── Information shown
(* ===== verification/TaskRegistry.v ===== *)
(** The tasks of the local mode ([runtime/task.py]) and the registry that keeps them
    ([runtime/task_registry.py]): counters, the history of finished tasks and its pruning.

    The registry holds the tasks themselves, so that a change of a task is a change of its
    entry.  The measured durations are left out. *)

From stdpp Require Import base list strings.
From Stdlib Require Import ZArith Lia.
From S2P Require Import Prelude Memory.

Open Scope string_scope.
Open Scope Z_scope.

(** [Task]; the payload is left out. *)
Record local_task := LocalTask {
  lt_id : string;
  lt_task_type : string;
  lt_space_id : string;
  lt_message_id : option string;
  lt_status : string;
  lt_created_at : string;
  lt_started_at : option string;
  lt_finished_at : option string;
  lt_error : option string;
}.
#[export] Instance local_task_eta : Eta local_task := λ r,
  LocalTask (lt_id r) (lt_task_type r) (lt_space_id r) (lt_message_id r) (lt_status r) (lt_created_at r)
    (lt_started_at r) (lt_finished_at r) (lt_error r).

Definition TASK_QUEUED : string := "queued".
Definition TASK_RUNNING : string := "running".
Definition TASK_SUCCESS : string := "success".
Definition TASK_FAILED : string := "failed".
Definition TASK_REJECTED : string := "rejected".

(** [TaskRegistry]: the dictionary in its order, and the counters *)
Record registry := Registry {
  rg_tasks : list local_task;
  rg_success : Z;
  rg_failed : Z;
  rg_rejected : Z;
  rg_timeout : option (string * string);
}.
#[export] Instance registry_eta : Eta registry := λ r,
  Registry (rg_tasks r) (rg_success r) (rg_failed r) (rg_rejected r) (rg_timeout r).
Definition no_tasks : registry := Registry [] 0 0 0 None.

(** The clock of the machine in its two forms, and the settings. *)
Class RegistryEnv := {
  parse_iso : string → Z;            (* [_parse_iso] of a text that is not empty *)
  TASK_HISTORY_LIMIT : Z;
  TASK_HISTORY_TTL_HOURS : Z;
}.

Section registry.
Context `{Platform, RegistryEnv}.

(** [self._tasks[task.id] = task] *)
Fixpoint put_task (t : local_task) (ts : list local_task) : list local_task :=
  match ts with
  | [] => [t]
  | u :: rest => if String.eqb (lt_id u) (lt_id t) then t :: rest else u :: put_task t rest
  end.
Definition find_task (id : string) (ts : list local_task) : option local_task :=
  List.find (λ t, String.eqb (lt_id t) id) ts.

(** [_prune_finished_tasks] *)
Definition is_protected (t : local_task) : bool := py_in (lt_status t) [TASK_QUEUED; TASK_RUNNING].
Definition hours (n : Z) : Z := n * 3600 * 1000000.
(** [_parse_iso(task.finished_at)]; a missing time is the smallest one. *)
Definition recently_failed (now : instant) (t : local_task) : bool :=
  String.eqb (lt_status t) TASK_FAILED
  && match lt_finished_at t with
     | Some f => negb (String.eqb f "") && (now_time now - hours TASK_HISTORY_TTL_HOURS <=? parse_iso f)
     | None => false
     end.
Definition finished_key (t : local_task) : string := str_or (default "" (lt_finished_at t)) (lt_created_at t).
Definition keep_recent (ts : list local_task) : list string :=
  map lt_id (take (Z.to_nat TASK_HISTORY_LIMIT)
    (sort_by (λ a b, text_leb (finished_key b) (finished_key a)) (List.filter (λ t, negb (is_protected t)) ts))).
Definition prune_finished_tasks (now : instant) (r : registry) : registry :=
  let ts := rg_tasks r in
  let recent := keep_recent ts in
  r <| rg_tasks := List.filter (λ t, is_protected t || recently_failed now t || py_in (lt_id t) recent) ts |>.

Definition add (t : local_task) (r : registry) : registry := r <| rg_tasks := put_task t (rg_tasks r) |>.

Definition reject (t : local_task) (error : string) (now : instant) (r : registry) : registry :=
  let t := t <| lt_status := TASK_REJECTED |> <| lt_finished_at := Some (now_iso now) |> <| lt_error := Some error |> in
  prune_finished_tasks now (add t r <| rg_rejected := rg_rejected r + 1 |>).

Definition mark_running (id : string) (now : instant) (r : registry) : result registry :=
  match find_task id (rg_tasks r) with
  | None => Raise (KeyError id)
  | Some t => Ok (add (t <| lt_status := TASK_RUNNING |> <| lt_started_at := Some (now_iso now) |>) r)
  end.

Definition mark_success (id : string) (now : instant) (r : registry) : result registry :=
  match find_task id (rg_tasks r) with
  | None => Raise (KeyError id)
  | Some t =>
      Ok (prune_finished_tasks now
            (add (t <| lt_status := TASK_SUCCESS |> <| lt_finished_at := Some (now_iso now) |>) r
               <| rg_success := rg_success r + 1 |>))
  end.

(** [_looks_like_timeout] *)
Definition looks_like_timeout (error : string) : bool :=
  let lowered := str_casefold error in
  existsb (λ m, Consistency.str_contains m lowered) ["timeout"; "timed out"; "超时"].

Definition mark_failed (id error : string) (now : instant) (r : registry) : result registry :=
  match find_task id (rg_tasks r) with
  | None => Raise (KeyError id)
  | Some t =>
      let t := t <| lt_status := TASK_FAILED |> <| lt_finished_at := Some (now_iso now) |> <| lt_error := Some error |> in
      Ok (prune_finished_tasks now
            (add t r <| rg_failed := rg_failed r + 1 |>
               <| rg_timeout := if looks_like_timeout error then Some (now_iso now, error) else rg_timeout r |>))
  end.

(** The numbers of [get_stats] *)
Definition running_count (r : registry) : Z := Z.of_nat (length (List.filter (λ t, String.eqb (lt_status t) TASK_RUNNING) (rg_tasks r))).
Definition queued_count (r : registry) : Z := Z.of_nat (length (List.filter (λ t, String.eqb (lt_status t) TASK_QUEUED) (rg_tasks r))).
Definition retained_count (r : registry) : Z := Z.of_nat (length (rg_tasks r)).
End registry.

(** * What the registry keeps *)

Section facts.
Context `{Platform, RegistryEnv}.

Lemma find_put id t ts : find_task id (put_task t ts) = if String.eqb (lt_id t) id then Some t else find_task id ts.
Proof.
  unfold find_task. induction ts as [|u ts IH]; simpl; [done|].
  destruct (String.eqb (lt_id u) (lt_id t)) eqn:E; simpl.
  - apply String.eqb_eq in E. rewrite E. by destruct (String.eqb (lt_id t) id).
  - rewrite IH. destruct (String.eqb (lt_id u) id) eqn:Eu; [|done].
    apply String.eqb_eq in Eu as <-. apply String.eqb_neq in E. by rewrite (proj2 (String.eqb_neq _ _)).
Qed.

Lemma put_ids t ts id : id ∈ map lt_id (put_task t ts) ↔ id = lt_id t ∨ id ∈ map lt_id ts.
Proof.
  induction ts as [|u ts IH]; simpl; [rewrite list_elem_of_singleton; rewrite elem_of_nil; tauto|].
  destruct (String.eqb (lt_id u) (lt_id t)) eqn:E; simpl; rewrite !elem_of_cons; [|rewrite IH; tauto].
  apply String.eqb_eq in E as ->. tauto.
Qed.
Lemma put_distinct t ts : NoDup (map lt_id ts) → NoDup (map lt_id (put_task t ts)).
Proof.
  induction ts as [|u ts IH]; simpl; [intros _; apply NoDup_singleton|]. intros [Hu Hnd]%NoDup_cons.
  destruct (String.eqb (lt_id u) (lt_id t)) eqn:E; simpl; apply NoDup_cons.
  - apply String.eqb_eq in E as <-. done.
  - apply String.eqb_neq in E. split; [|auto]. rewrite put_ids. intros [?|?]; done.
Qed.
Lemma in_put t u ts : u ∈ put_task t ts → u = t ∨ u ∈ ts ∧ (lt_id u ≠ lt_id t ∨ ¬ NoDup (map lt_id ts)).
Proof.
  induction ts as [|v ts IH]; simpl; [intros ->%list_elem_of_singleton; by left|].
  destruct (String.eqb (lt_id v) (lt_id t)) eqn:E; intros [->|Hu]%elem_of_cons.
  - by left.
  - right. split; [by right|]. apply String.eqb_eq in E. destruct (decide (lt_id u = lt_id t)) as [Eu|]; [|by left].
    right. intros [Hv _]%NoDup_cons. apply Hv. rewrite E, <- Eu. by apply elem_of_map_in.
  - right. split; [by left|]. apply String.eqb_neq in E. by left.
  - destruct (IH Hu) as [->|[Hin [Hne|Hnd]]]; [by left|right; split; [by right|by left]|].
    right. split; [by right|]. right. intros [_ ?]%NoDup_cons. done.
Qed.

Lemma find_some id t ts : find_task id ts = Some t → t ∈ ts ∧ lt_id t = id.
Proof. intros [Ht E]%List.find_some. bools. split; [by apply list_elem_of_In|done]. Qed.

Lemma find_filter id t (p : local_task → bool) ts :
  find_task id ts = Some t → p t = true → find_task id (List.filter p ts) = Some t.
Proof.
  unfold find_task. induction ts as [|u ts IH]; simpl; [done|].
  destruct (String.eqb (lt_id u) id) eqn:E.
  - intros [= ->] Hp. rewrite Hp. simpl. by rewrite E.
  - intros Hf Hp. destruct (p u); simpl; [rewrite E|]; auto.
Qed.

(** Pruning keeps the tasks that wait or run, and nothing but tasks. *)
Lemma find_prune now r id t : find_task id (rg_tasks r) = Some t → is_protected t = true →
  find_task id (rg_tasks (prune_finished_tasks now r)) = Some t.
Proof. intros Hf Hp. apply find_filter; [done|]. by rewrite Hp. Qed.
Lemma in_prune now r t : t ∈ rg_tasks (prune_finished_tasks now r) → t ∈ rg_tasks r.
Proof. simpl. rewrite !list_elem_of_In, filter_In. tauto. Qed.
Lemma prune_distinct now r : NoDup (map lt_id (rg_tasks r)) → NoDup (map lt_id (rg_tasks (prune_finished_tasks now r))).
Proof. apply (NoDup_select lt_id). Qed.

(** The history that is kept besides the recent failures. *)
Definition history (now : instant) (r : registry) : list local_task :=
  List.filter (λ t, negb (is_protected t) && negb (recently_failed now t)) (rg_tasks r).

Lemma prune_bounds now r : NoDup (map lt_id (rg_tasks r)) →
  (length (history now (prune_finished_tasks now r)) ≤ Z.to_nat TASK_HISTORY_LIMIT)%nat.
Proof.
  intros Hnd. rewrite <- (length_map lt_id).
  transitivity (length (keep_recent (rg_tasks r))).
  - apply submseteq_length, NoDup_submseteq; [by apply (NoDup_select lt_id), prune_distinct|].
    intros id (t & <- & Ht)%elem_of_map. apply list_elem_of_In, filter_In in Ht as [Ht Hp].
    apply filter_In in Ht as [_ Hk]. apply andb_true_iff in Hp as [Hp Hf]. apply negb_true_iff in Hp, Hf.
    rewrite Hp, Hf in Hk. by apply py_in_true in Hk.
  - unfold keep_recent. rewrite length_map, length_take. lia.
Qed.
End facts.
────
> [What you need to do] Using the material, show each line where the string "counters" can be found.

> [Exercise output]
    ([runtime/task_registry.py]): counters, the history of finished tasks and its pruning.
(** [TaskRegistry]: the dictionary in its order, and the counters *)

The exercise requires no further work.